The road up is the first thing anyone remembers about Farellones. From the edge of Santiago it claws into the Andes through more than forty hairpin turns, so tight and so steep that on busy winter days traffic is allowed to climb only in the morning and descend only in the afternoon, lest two streams of cars meet on a switchback. At the top, just over 2,300 meters up, sits a cluster of about two hundred wooden cabins - Chile's oldest ski village, and the gateway to the largest ski terrain in the Southern Hemisphere.
Skiing reached Chile in the early 1930s, arriving with gear shipped from Switzerland and Norway: wooden planks, leather boots greased to keep out the wet, and crude bindings that stayed clamped to the foot even in a fall, which made every tumble an adventure. The sport found its home on these slopes. In 1937 the landowner Von Kiesling carved his property into plots to seed a village, and Antonio Padrós soon opened one of its first hotels, the Posada de Farellones, a building of wood and stone in an Alpine style. The place gained a certain glamour - the English Duchess of Kent once visited for a formal luncheon. When the first ski lift went up in the 1950s, the boldest skiers ended their run by leaping clean over the hotel's roof.
Farellones itself keeps only a handful of runs, but it is the doorway to far more. Its cable car climbs to El Colorado, five kilometers up the mountain of the same name, and the two are usually counted as a single area of sixty-two runs - eleven for beginners, dozens more rising in difficulty to a dozen reserved for experts. The terrain tops out above 3,300 meters, drops more than 900 meters of vertical, and gathers around five meters of snow in an average year. Push higher up the same valley and the village connects to La Parva and Valle Nevado, which together form the broadest stretch of skiable mountain in South America. On a clear winter morning the white bowls seem to fold endlessly into the cordillera.

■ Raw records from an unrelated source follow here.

(* ===== verification/Headers.v ===== *)
(** * Wire-format headers

    The packed structs the stack casts packet bytes to: [struct eth_hdr],
    [arp_hdr], [ipv4_hdr], [icmp_hdr], [udp_hdr] and [tcp_hdr]. Multi-byte
    fields hold the value a native load gives, so that the code's
    [pf_ntohs]/[pf_htons] calls appear in the model. [read_*] dereferences a
    pointer to the first of the given bytes, [*_image] is the memory image a
    struct write leaves. *)

From S2P Require Import Prelude Pf Pkt.

Record eth_hdr := mk_eth { eh_dst : bytes; eh_src : bytes; eh_type : Z }.

Definition read_eth (b : bytes) : result eth_hdr :=
  match b with
  | d0 :: d1 :: d2 :: d3 :: d4 :: d5 :: s0 :: s1 :: s2 :: s3 :: s4 :: s5 :: t0 :: t1 :: _ =>
      Ok (mk_eth [d0; d1; d2; d3; d4; d5] [s0; s1; s2; s3; s4; s5] (load16 t0 t1))
  | _ => Err OutOfBounds
  end.

Definition eth_image (h : eth_hdr) : bytes := eh_dst h ++ eh_src h ++ store16 (eh_type h).

Record arp_hdr := mk_arp {
  ah_htype : Z; ah_ptype : Z; ah_hlen : Z; ah_plen : Z; ah_op : Z;
  ah_sha : bytes; ah_spa : bytes; ah_tha : bytes; ah_tpa : bytes;
}.

Definition read_arp (b : bytes) : result arp_hdr :=
  match b with
  | h0 :: h1 :: p0 :: p1 :: hl :: pl :: o0 :: o1 ::
    a0 :: a1 :: a2 :: a3 :: a4 :: a5 :: b0 :: b1 :: b2 :: b3 ::
    c0 :: c1 :: c2 :: c3 :: c4 :: c5 :: d0 :: d1 :: d2 :: d3 :: _ =>
      Ok (mk_arp (load16 h0 h1) (load16 p0 p1) hl pl (load16 o0 o1)
            [a0; a1; a2; a3; a4; a5] [b0; b1; b2; b3] [c0; c1; c2; c3; c4; c5] [d0; d1; d2; d3])
  | _ => Err OutOfBounds
  end.

Definition arp_image (h : arp_hdr) : bytes :=
  store16 (ah_htype h) ++ store16 (ah_ptype h) ++ [ah_hlen h; ah_plen h] ++ store16 (ah_op h) ++
  ah_sha h ++ ah_spa h ++ ah_tha h ++ ah_tpa h.

Record ipv4_hdr := mk_ip {
  ih_vihl : Z; ih_tos : Z; ih_total_len : Z; ih_id : Z; ih_frag_off : Z;
  ih_ttl : Z; ih_proto : Z; ih_csum : Z; ih_saddr : Z; ih_daddr : Z;
}.
#[export] Instance eta_ip : Eta ipv4_hdr := fun h =>
  mk_ip (ih_vihl h) (ih_tos h) (ih_total_len h) (ih_id h) (ih_frag_off h) (ih_ttl h) (ih_proto h)
        (ih_csum h) (ih_saddr h) (ih_daddr h).

Definition read_ip (b : bytes) : result ipv4_hdr :=
  match b with
  | v :: t :: l0 :: l1 :: i0 :: i1 :: f0 :: f1 :: ttl :: p :: c0 :: c1 ::
    s0 :: s1 :: s2 :: s3 :: d0 :: d1 :: d2 :: d3 :: _ =>
      Ok (mk_ip v t (load16 l0 l1) (load16 i0 i1) (load16 f0 f1) ttl p (load16 c0 c1)
            (load32 s0 s1 s2 s3) (load32 d0 d1 d2 d3))
  | _ => Err OutOfBounds
  end.

Definition ip_image (h : ipv4_hdr) : bytes :=
  [ih_vihl h; ih_tos h] ++ store16 (ih_total_len h) ++ store16 (ih_id h) ++
  store16 (ih_frag_off h) ++ [ih_ttl h; ih_proto h] ++ store16 (ih_csum h) ++
  store32 (ih_saddr h) ++ store32 (ih_daddr h).

Record icmp_hdr := mk_icmp { ic_type : Z; ic_code : Z; ic_csum : Z; ic_rest : Z }.
#[export] Instance eta_icmp : Eta icmp_hdr := fun h =>
  mk_icmp (ic_type h) (ic_code h) (ic_csum h) (ic_rest h).

Definition read_icmp (b : bytes) : result icmp_hdr :=
  match b with
  | t :: c :: s0 :: s1 :: r0 :: r1 :: r2 :: r3 :: _ =>
      Ok (mk_icmp t c (load16 s0 s1) (load32 r0 r1 r2 r3))
  | _ => Err OutOfBounds
  end.

Definition icmp_image (h : icmp_hdr) : bytes :=
  [ic_type h; ic_code h] ++ store16 (ic_csum h) ++ store32 (ic_rest h).

Record udp_hdr := mk_udp { uh_sport : Z; uh_dport : Z; uh_len : Z; uh_csum : Z }.
#[export] Instance eta_udp : Eta udp_hdr := fun h =>
  mk_udp (uh_sport h) (uh_dport h) (uh_len h) (uh_csum h).

Definition read_udp (b : bytes) : result udp_hdr :=
  match b with
  | s0 :: s1 :: d0 :: d1 :: l0 :: l1 :: c0 :: c1 :: _ =>
      Ok (mk_udp (load16 s0 s1) (load16 d0 d1) (load16 l0 l1) (load16 c0 c1))
  | _ => Err OutOfBounds
  end.

Definition udp_image (h : udp_hdr) : bytes :=
  store16 (uh_sport h) ++ store16 (uh_dport h) ++ store16 (uh_len h) ++ store16 (uh_csum h).

Record tcp_hdr := mk_tcp {
  th_sport : Z; th_dport : Z; th_seq : Z; th_ack : Z; th_doff : Z; th_flags : Z;
  th_wnd : Z; th_csum : Z; th_urg : Z;
}.
#[export] Instance eta_tcp : Eta tcp_hdr := fun h =>
  mk_tcp (th_sport h) (th_dport h) (th_seq h) (th_ack h) (th_doff h) (th_flags h) (th_wnd h)
         (th_csum h) (th_urg h).

Definition read_tcp (b : bytes) : result tcp_hdr :=
  match b with
  | s0 :: s1 :: d0 :: d1 :: q0 :: q1 :: q2 :: q3 :: a0 :: a1 :: a2 :: a3 :: o :: f ::
    w0 :: w1 :: c0 :: c1 :: u0 :: u1 :: _ =>
      Ok (mk_tcp (load16 s0 s1) (load16 d0 d1) (load32 q0 q1 q2 q3) (load32 a0 a1 a2 a3) o f
            (load16 w0 w1) (load16 c0 c1) (load16 u0 u1))
  | _ => Err OutOfBounds
  end.

Definition tcp_image (h : tcp_hdr) : bytes :=
  store16 (th_sport h) ++ store16 (th_dport h) ++ store32 (th_seq h) ++ store32 (th_ack h) ++
  [th_doff h; th_flags h] ++ store16 (th_wnd h) ++ store16 (th_csum h) ++ store16 (th_urg h).

(** ** Field ranges *)

Abbreviation u16_ok z := (0 ≤ z < 65536).
Abbreviation u32_ok z := (0 ≤ z < 2 ^ 32).

Record ip_ok (h : ipv4_hdr) : Prop := {
  io_vihl : byte_ok (ih_vihl h); io_tos : byte_ok (ih_tos h);
  io_total : u16_ok (ih_total_len h); io_id : u16_ok (ih_id h);
  io_frag : u16_ok (ih_frag_off h); io_ttl : byte_ok (ih_ttl h);
  io_proto : byte_ok (ih_proto h); io_csum : u16_ok (ih_csum h);
  io_saddr : u32_ok (ih_saddr h); io_daddr : u32_ok (ih_daddr h);
}.

Record udp_ok (h : udp_hdr) : Prop := {
  uo_sport : u16_ok (uh_sport h); uo_dport : u16_ok (uh_dport h);
  uo_len : u16_ok (uh_len h); uo_csum : u16_ok (uh_csum h);
}.

Record tcp_ok (h : tcp_hdr) : Prop := {
  to_sport : u16_ok (th_sport h); to_dport : u16_ok (th_dport h);
  to_seq : u32_ok (th_seq h); to_ack : u32_ok (th_ack h);
  to_doff : byte_ok (th_doff h); to_flags : byte_ok (th_flags h);
  to_wnd : u16_ok (th_wnd h); to_csum : u16_ok (th_csum h); to_urg : u16_ok (th_urg h);
}.

Lemma load_store16 v : u16_ok v → load16 (v mod 256) (v / 256 mod 256) = v.
Proof. intros. unfold load16. wrap_lia. Qed.

Lemma load_store32 v :
  u32_ok v → load32 (v mod 256) (v / 256 mod 256) (v / 65536 mod 256) (v / 16777216 mod 256) = v.
Proof. intros. unfold load32. wrap_lia. Qed.

Lemma mod256_ok v : byte_ok (v mod 256).
Proof. wrap_lia. Qed.
#[export] Hint Resolve mod256_ok : ints.

(** ** Reading and writing headers *)

(** Destruct a byte list known to be long enough into named bytes. *)
Ltac explode_bytes b H :=
  repeat (destruct b as [|? b]; [cbn in H; lia|]); clear H.

(** Turn [bytes_ok] of an explicit list into one hypothesis per byte. *)
Ltac byte_hyps :=
  repeat match goal with
  | H : bytes_ok (_ :: _) |- _ => apply Forall_cons in H as [? H]
  end.

Lemma read_ip_ok b :
  bytes_ok b → 20 ≤ zlen b →
  ∃ h, read_ip b = Ok h ∧ ip_ok h ∧ b = ip_image h ++ drop 20 b.
Proof.
  intros Hok Hl. explode_bytes b Hl. byte_hyps. eexists. split; [reflexivity|].
  split; [split; cbn; auto using load16_range, load32_range|].
  cbn -[Z.add Z.mul Z.div Z.modulo load16 load32]. unfold load16, load32. bytes_eq.
Qed.

Lemma read_ip_image h rest : ip_ok h → read_ip (ip_image h ++ rest) = Ok h.
Proof.
  intros []. destruct h. cbn -[Z.div Z.modulo load16 load32] in *.
  rewrite !load_store16, !load_store32 by done. done.
Qed.

(** The header survives cutting the bytes behind it. *)
Lemma read_ip_take b k ih : (20 ≤ k)%nat → read_ip b = Ok ih → read_ip (take k b) = Ok ih.
Proof.
  intros Hk. do 20 (destruct k as [|k]; [lia|]).
  do 20 (destruct b as [|? b]; [done|]). done.
Qed.

Lemma length_ip_image h : length (ip_image h) = 20%nat.
Proof. done. Qed.

Lemma ip_image_ok h : ip_ok h → bytes_ok (ip_image h).
Proof. intros []. cbn -[Z.div Z.modulo]. solve_bytes_ok. Qed.

Lemma read_eth_ok b :
  bytes_ok b → 14 ≤ zlen b →
  ∃ h, read_eth b = Ok h ∧ length (eh_dst h) = 6%nat ∧ length (eh_src h) = 6%nat ∧
       bytes_ok (eh_dst h) ∧ bytes_ok (eh_src h) ∧ u16_ok (eh_type h) ∧
       b = eth_image h ++ drop 14 b.
Proof.
  intros Hok Hl. explode_bytes b Hl. byte_hyps. eexists. split; [reflexivity|].
  cbn -[Z.add Z.mul Z.div Z.modulo load16].
  split_and!; try done; try (by solve_bytes_ok); try (by apply load16_range).
  unfold load16. bytes_eq.
Qed.

Lemma read_arp_ok b :
  bytes_ok b → 28 ≤ zlen b →
  ∃ h, read_arp b = Ok h ∧ length (ah_sha h) = 6%nat ∧ bytes_ok (ah_sha h) ∧
       length (ah_spa h) = 4%nat ∧ bytes_ok (ah_spa h) ∧
       length (ah_tpa h) = 4%nat ∧ bytes_ok (ah_tpa h).
Proof.
  intros Hok Hl. explode_bytes b Hl. byte_hyps. eexists. split; [reflexivity|].
  cbn -[load16]. split_and!; try done; by solve_bytes_ok.
Qed.

Lemma read_icmp_ok b :
  bytes_ok b → 8 ≤ zlen b →
  ∃ h, read_icmp b = Ok h ∧ byte_ok (ic_type h) ∧ byte_ok (ic_code h) ∧ u32_ok (ic_rest h) ∧
       b = icmp_image h ++ drop 8 b.
Proof.
  intros Hok Hl. explode_bytes b Hl. byte_hyps. eexists. split; [reflexivity|].
  cbn -[Z.add Z.mul Z.div Z.modulo load16 load32].
  split_and!; try done; try (by apply load32_range).
  unfold load16, load32. bytes_eq.
Qed.

Lemma length_icmp_image h : length (icmp_image h) = 8%nat.
Proof. done. Qed.

Lemma read_udp_ok b :
  bytes_ok b → 8 ≤ zlen b →
  ∃ h, read_udp b = Ok h ∧ udp_ok h ∧ b = udp_image h ++ drop 8 b.
Proof.
  intros Hok Hl. explode_bytes b Hl. byte_hyps. eexists. split; [reflexivity|].
  split; [split; cbn; auto using load16_range|].
  cbn -[Z.add Z.mul Z.div Z.modulo load16]. unfold load16. bytes_eq.
Qed.

Lemma read_udp_image h rest : udp_ok h → read_udp (udp_image h ++ rest) = Ok h.
Proof.
  intros []. destruct h. cbn -[Z.div Z.modulo load16] in *. by rewrite !load_store16 by done.
Qed.

Lemma read_tcp_ok b :
  bytes_ok b → 20 ≤ zlen b →
  ∃ h, read_tcp b = Ok h ∧ tcp_ok h ∧ b = tcp_image h ++ drop 20 b.
Proof.
  intros Hok Hl. explode_bytes b Hl. byte_hyps. eexists. split; [reflexivity|].
  split; [split; cbn; auto using load16_range, load32_range|].
  cbn -[Z.add Z.mul Z.div Z.modulo load16 load32]. unfold load16, load32. bytes_eq.
Qed.

Lemma read_tcp_image h rest : tcp_ok h → read_tcp (tcp_image h ++ rest) = Ok h.
Proof.
  intros []. destruct h. cbn -[Z.div Z.modulo load16 load32] in *.
  rewrite !load_store16, !load_store32 by done. done.
Qed.
(* ===== verification/Arp.v ===== *)
(** * ARP

    Models [arp/arp.c]: the cache of 64 entries, each free, pending with up to
    eight parked packets, or resolved; request and reply generation; the
    RFC 826 input handler; resolution for the IP layer; and the timer. The
    operations are written on the whole stack, as in the source, and an entry
    pointer is its index in [stack->arp.entries]. *)

From S2P Require Import Prelude Pf Pkt Fib Headers Stats Stack Link.
Import Pkt Stats.

(** ** Operations *)

Definition arp_init : arp_cache := replicate ARP_CACHE_SIZE zero_arp_entry.

(** The entry that answers for [ip]. *)
Definition arp_match (ip : Z) (e : arp_entry) : Prop := ae_state e ≠ ARP_FREE ∧ ae_ip e = ip.
#[global] Instance arp_match_dec ip e : Decision (arp_match ip e).
Proof. unfold arp_match. apply _. Defined.

Definition arp_lookup (c : arp_cache) (ip : Z) : option nat := fst <$> list_find (arp_match ip) c.

(** Reading and writing through an entry pointer. *)
Definition get_arp (i : nat) : PF arp_entry :=
  c ← get_stack ps_arp; lift (in_bounds (c !! i)).
Definition upd_arp (i : nat) (f : arp_entry → arp_entry) : PF () :=
  _ ← get_arp i; upd_stack (set_field ps_arp (alter f i)).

Long before skis, these mountains were sacred ground. Herdsmen drove livestock through the high passes, and treasure-seekers combed the slopes for the stone forts and ruins the Inca left behind. On February 1, 1954, three wranglers climbing nearby Cerro El Plomo made an extraordinary find near the 5,400-meter summit: the frozen, almost perfectly preserved body of an Inca child, roughly eight years old. The Boy of El Plomo had died more than five centuries earlier in a capacocha ceremony, the Inca rite in which a chosen child was carried on a months-long pilgrimage to a mountaintop shrine. It was the first frozen high-altitude Inca sacrifice ever recovered, and it transformed what the world understood about the practice. The child rests today in Santiago's National Museum of Natural History, his story a sober counterpoint to the lift lines below.
The mountains that draw skiers can turn lethal without warning. In July 2016 the Swedish extreme skier Matilda Rapaport was caught in an avalanche while filming nearby; she died days later in a Santiago hospital, a reminder of how thin the margin is at altitude. The single access road remains Farellones' lifeline and its bottleneck, demanding snow chains in winter and patience always. Yet that isolation is part of the appeal. Below the village stretches the Yerba Loca Nature Sanctuary, a protected valley of high coniferous forest threaded with trails, one of which climbs to the hanging glaciers of Cerro La Paloma. From the cabins, Santiago's smog and noise feel impossibly distant, and the Andes close in on every side.
Farellones lies at roughly 33.351 degrees south, 70.314 degrees west, in the Andes about 36 km northeast of Santiago at an elevation near 2,340 meters. From the air the cluster of wooden cabins and the pale scars of ski runs stand out against the high gray-and-white ridges; the snowfields of El Colorado, La Parva, and Valle Nevado spread up-valley to the northeast, and the 5,424-meter pyramid of Cerro El Plomo dominates the skyline. The nearest major airport is Arturo Merino Benítez International (ICAO: SCEL), about 50 km west near Santiago. Mountain weather is fast-changing; clear, calm winter mornings offer the safest and most spectacular views, while afternoon cloud can swallow the peaks quickly.